> Description of the task
Give again, unchanged, the line that contains "(** The selections" together with every line that follows it until the entries end.

Saved data entries
Lemma Labels_Equals_lookup (l l' : gmap string Label) : Labels_Equals l l' = true ↔
  size l = size l' ∧ ∀ k x, l !! k = Some x → ∃ y, l' !! k = Some y ∧ same_label x y = true.
Proof.
  unfold Labels_Equals. rewrite andb_true_iff, bool_decide_eq_true, forallb_forall. apply and_iff_compat_l. split.
  - intros HF k x Hx. specialize (HF (k, x)). cbn [fst snd] in HF. specialize (HF ltac:(by apply list_elem_of_In, elem_of_map_to_list)).
    change (match l' !! k with Some b => same_label x b | None => false end = true) in HF. destruct (l' !! k) as [y|]; [by exists y|done].
  - intros HF [k x] Hx%list_elem_of_In%elem_of_map_to_list. destruct (HF k x Hx) as (y & Ey & Hs). cbn [fst snd].
    change (match l' !! k with Some b => same_label x b | None => false end = true). by rewrite Ey.
Qed.

Lemma Labels_Equals_sym (l l' : gmap string Label) : Labels_Equals l l' = true → Labels_Equals l' l = true.
Proof.
  intros [HS HF]%Labels_Equals_lookup. apply Labels_Equals_lookup. split; [done|].
  assert (HD : dom l = dom l').
  { apply set_subseteq_size_eq; [|rewrite !size_dom; lia]. intros k [x Hx]%elem_of_dom. destruct (HF k x Hx) as (y & Hy & _). apply elem_of_dom. by exists y. }
  intros k y Hy. assert (Hk : k ∈ dom l) by (rewrite HD; apply elem_of_dom; by exists y). apply elem_of_dom in Hk as [x Hx]. exists x. split; [done|].
  destruct (HF k x Hx) as (y' & Hy' & Hs). rewrite same_label_sym. by replace y with y' by congruence.
Qed.

Lemma foldl_fix {A B} (f : A → B → A) a l : (∀ b, b ∈ l → f a b = a) → foldl f a l = a.
Proof.
  induction l as [|b l IH]; intros HF; [done|]. cbn [foldl]. rewrite (HF b) by (apply elem_of_cons; by left). apply IH. intros c Hc. apply HF, elem_of_cons. by right.
Qed.

(** An update that [CanSkipUpdate] allows to skip would change nothing, and queue nothing. *)
Theorem can_skip_update added deleted sc : CanSkipUpdate added deleted sc = true → UpdateIdentities added deleted sc = (sc, false).
Proof.
  unfold CanSkipUpdate. rewrite andb_true_iff, !forallb_forall. intros [HD HA]. unfold UpdateIdentities.
  rewrite (foldl_fix delete_identity); cbn [delete_identity].
  2: { intros nid Hn%elem_of_range. specialize (HD nid ltac:(by apply list_elem_of_In, elem_of_elements)). apply bool_decide_eq_true in HD. by rewrite HD. }
  rewrite (foldl_fix (add_identity added)); cbn [add_identity].
  2: { intros nid [lbls Hn]%elem_of_range%elem_of_dom. specialize (HA (nid, lbls) ltac:(by apply list_elem_of_In, elem_of_map_to_list)). cbn [fst snd] in HA.
    rewrite Hn. destruct (ic_find (idCache sc) nid) as [x|]; [|done]. by rewrite (Labels_Equals_sym _ _ HA). }
  rewrite elements_empty. cbn. by destruct sc.
Qed.
End history.

(** ** The selectors of policies *)

(** The namespaces of a label selector are those of its requirements, as [NewLabelSelector]
    makes them. *)
Definition namespaces_ok `{GoRange} (s : Selector) : Prop :=
  match s with
  | LabelSelector _ reqs ns => ns = (GetFirstK8sMatch reqs PodNamespaceLabel).1
  | _ => True
  end.

Definition policySelector `{GoRange} : Type := {s : Selector | namespaces_ok s}.

(** A label selector, as the cache takes it. *)
Definition label_selector `{GoRange} `{GoSort} (key : string) (ls : slimLabelSelector) : policySelector :=
  exist namespaces_ok (NewLabelSelector key (Some ls)) eq_refl.

(** [WildcardSelector] has no requirements; [wildcard] is its key. *)
Definition wildcard_selector `{GoRange} `{GoSort} (wildcard : string) : policySelector :=
  label_selector wildcard (mkLabelSelector ∅ []).

Lemma wildcard_selector_wildcard `{GoRange} `{GoSort} wildcard : Selector_IsWildcard (proj1_sig (wildcard_selector wildcard)) = true.
Proof.
  cbn. apply bool_decide_eq_true. apply Permutation_nil_r. rewrite sort_by_perm. cbn. by rewrite dom_empty_L, range_empty.
Qed.

(** The selectors of policies are selectors of the cache. *)
Definition policySelectors `{GoRange} `{GoSort} (c : SelectorConfig) (wildcard : string) : CacheSelector policySelector.
Proof.
  refine {|
    cs_Key s := Selector_Key (`s);
    cs_Matches s := Selector_Matches c (`s);
    cs_Namespaces s := SelectedNamespaces (`s);
    cs_IsFQDN s := match `s with FQDNSelector _ _ => true | _ => false end;
    cs_IsWildcard s := Selector_IsWildcard (`s);
    cs_WildcardSelector := wildcard_selector wildcard;
  |}.
  { by intros [[key reqs ns| |] Hs] lbls Hw; cbn in *; [apply bool_decide_eq_true in Hw as ->|..]. }
  { apply wildcard_selector_wildcard. }
  intros [[key reqs ns| |] Hs] lbls Hn Hm; [|done..]. cbn in Hs, Hn, Hm |- *. subst ns. by apply requirements_namespace.
Defined.

(** ** Examples *)

Module Examples.
#[local] Existing Instances range_elements sort_merge.
Local Open Scope string_scope.

Definition config : SelectorConfig := mkSelectorConfig false false true true.

#[local] Instance selectors_ok : CacheSelector policySelector := policySelectors config "all".

Definition web : Labels := FromSlice [NewLabel "app" "web" "k8s"; NewLabel PodNamespaceLabel "prod" "k8s"].
Definition db : Labels := FromSlice [NewLabel "app" "db" "k8s"; NewLabel PodNamespaceLabel "prod" "k8s"].
Definition web_dev : Labels := FromSlice [NewLabel "app" "web" "k8s"; NewLabel PodNamespaceLabel "dev" "k8s"].

Definition prod_selector : policySelector :=
  label_selector "web-prod" (mkLabelSelector {[ "k8s:app" := "web"; "k8s:io.kubernetes.pod.namespace" := "prod" ]} []).
Definition web_selector : policySelector := label_selector "web" (mkLabelSelector {[ "k8s:app" := "web" ]} []).

Definition ids : gmap Z Labels := {[100%Z := web; 200%Z := db]}.
Definition ops : list (operation policySelector Z) :=
  [OAdd 1%Z [prod_selector; web_selector]; OUpdate {[300%Z := web]} ∅; OHandle; OChangeUser "web" 1%Z 2%Z].
Definition removal : operation policySelector Z := OUpdate ∅ {[100%Z := web]}.

Lemma well_labelled_ops : well_labelled ids (ops ++ [removal]).
Proof.
  constructor; [|by vm_compute]. unfold ops, removal. cbn [app ops_ok op_ok]. unfold labels_kept. split_and!; try done.
  - intros nid l l' E [<- <-]%lookup_singleton_Some. by vm_compute in E.
Qed.


Lemma selector_cache_notifications_witness :
  well_labelled ids (ops ++ [removal]) ∧
  ∃ new id, 100%Z ∈ concat (snd <$> told 2%Z id new) ∧
    GetSelectionsAt (readTxn (run true removal (runs true ops (NewSelectorCache ids)))) id = [300%Z].
Proof.
  split; [apply well_labelled_ops|].
  destruct (selector_cache_notifications true ids ops ∅ {[100%Z := web]} well_labelled_ops) as (new & committed & _ & _ & _ & HG).
  destruct (HG "web" web_selector {[ 2%Z ]}) as (id & _ & HD & HS); [by vm_compute|]. exists new, id.
  assert (H100 : 100%Z ∈ concat (snd <$> told 2%Z id new)).
  { destruct (HD 2%Z) as [_ HDel _ _]; [set_solver|]. apply HDel. split; apply (bool_decide_eq_true_1 _); by vm_compute. }
  split; [exact H100|]. unfold removal. rewrite HS; [by vm_compute|]. intros ->. by apply elem_of_nil in H100.
Defined.

Lemma can_skip_update_witness :
  CanSkipUpdate {[100%Z := web]} {[400%Z := web]} (runs true ops (NewSelectorCache ids)) = true ∧
  UpdateIdentities {[100%Z := web]} {[400%Z := web]} (runs true ops (NewSelectorCache ids)) = (runs true ops (NewSelectorCache ids), false).
Proof. split; [by vm_compute|]. apply (can_skip_update {[100%Z := web]} {[400%Z := web]}). by vm_compute. Defined.

(** When the labels of an identity change the cache is not exact: a selector that no longer
    matches the identity still publishes it, although the update asks to recompute all
    policies; and a selector of the identity's former namespace that is added later selects
    it by its former labels. *)
Theorem changed_labels_stale :
  (∃ (sc : SelectorCache policySelector Z) id, sc = (UpdateIdentities {[100%Z := db]} ∅ (runs true [OAdd 1%Z [web_selector]] (NewSelectorCache ids))).1 ∧
    (UpdateIdentities {[100%Z := db]} ∅ (runs true [OAdd 1%Z [web_selector]] (NewSelectorCache ids))).2 = true ∧
    selectors sc !! "web" = Some id ∧ option_map (λ o, elements (cachedSelections o)) (objects sc !! id) = Some [] ∧
    GetSelections sc id = [100%Z] ∧ GetSelections (commit sc) id = [100%Z]) ∧
  (∃ (sc : SelectorCache policySelector Z) id,
    sc = runs true [OUpdate {[100%Z := web_dev]} ∅; OAdd 1%Z [prod_selector]] (NewSelectorCache ids) ∧
    selectors sc !! "web-prod" = Some id ∧ GetSelections sc id = [100%Z] ∧
    option_map (λ x, Selector_Matches config (`prod_selector) (sc_lbls x)) (ic_find (idCache sc) 100) = Some false).
Proof.
  split.
  - eexists _, 1%Z. split; [reflexivity|]. split_and!; vm_compute; reflexivity.
  - eexists _, 1%Z. split; [reflexivity|]. split_and!; vm_compute; reflexivity.
Qed.

(** The selections of a selector that is removed stay in the published snapshots: no
    operation refers to them any more. *)
Theorem removed_selections_leak :
  ∃ sc : SelectorCache policySelector Z,
    sc = runs true [OAdd 1%Z [web_selector]; ORemove 1%Z ["web"]] (NewSelectorCache ids) ∧
    selectors sc = ∅ ∧ sn_selections (readTxn sc) = {[ 1%Z := [100%Z] ]}.
Proof. eexists. split; [reflexivity|]. split; by vm_compute. Qed.
End Examples.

> Written answer
(** The selections of a selector that is removed stay in the published snapshots: no
    operation refers to them any more. *)
Theorem removed_selections_leak :
  ∃ sc : SelectorCache policySelector Z,
    sc = runs true [OAdd 1%Z [web_selector]; ORemove 1%Z ["web"]] (NewSelectorCache ids) ∧
    selectors sc = ∅ ∧ sn_selections (readTxn sc) = {[ 1%Z := [100%Z] ]}.
Proof. eexists. split; [reflexivity|]. split; by vm_compute. Qed.
End Examples.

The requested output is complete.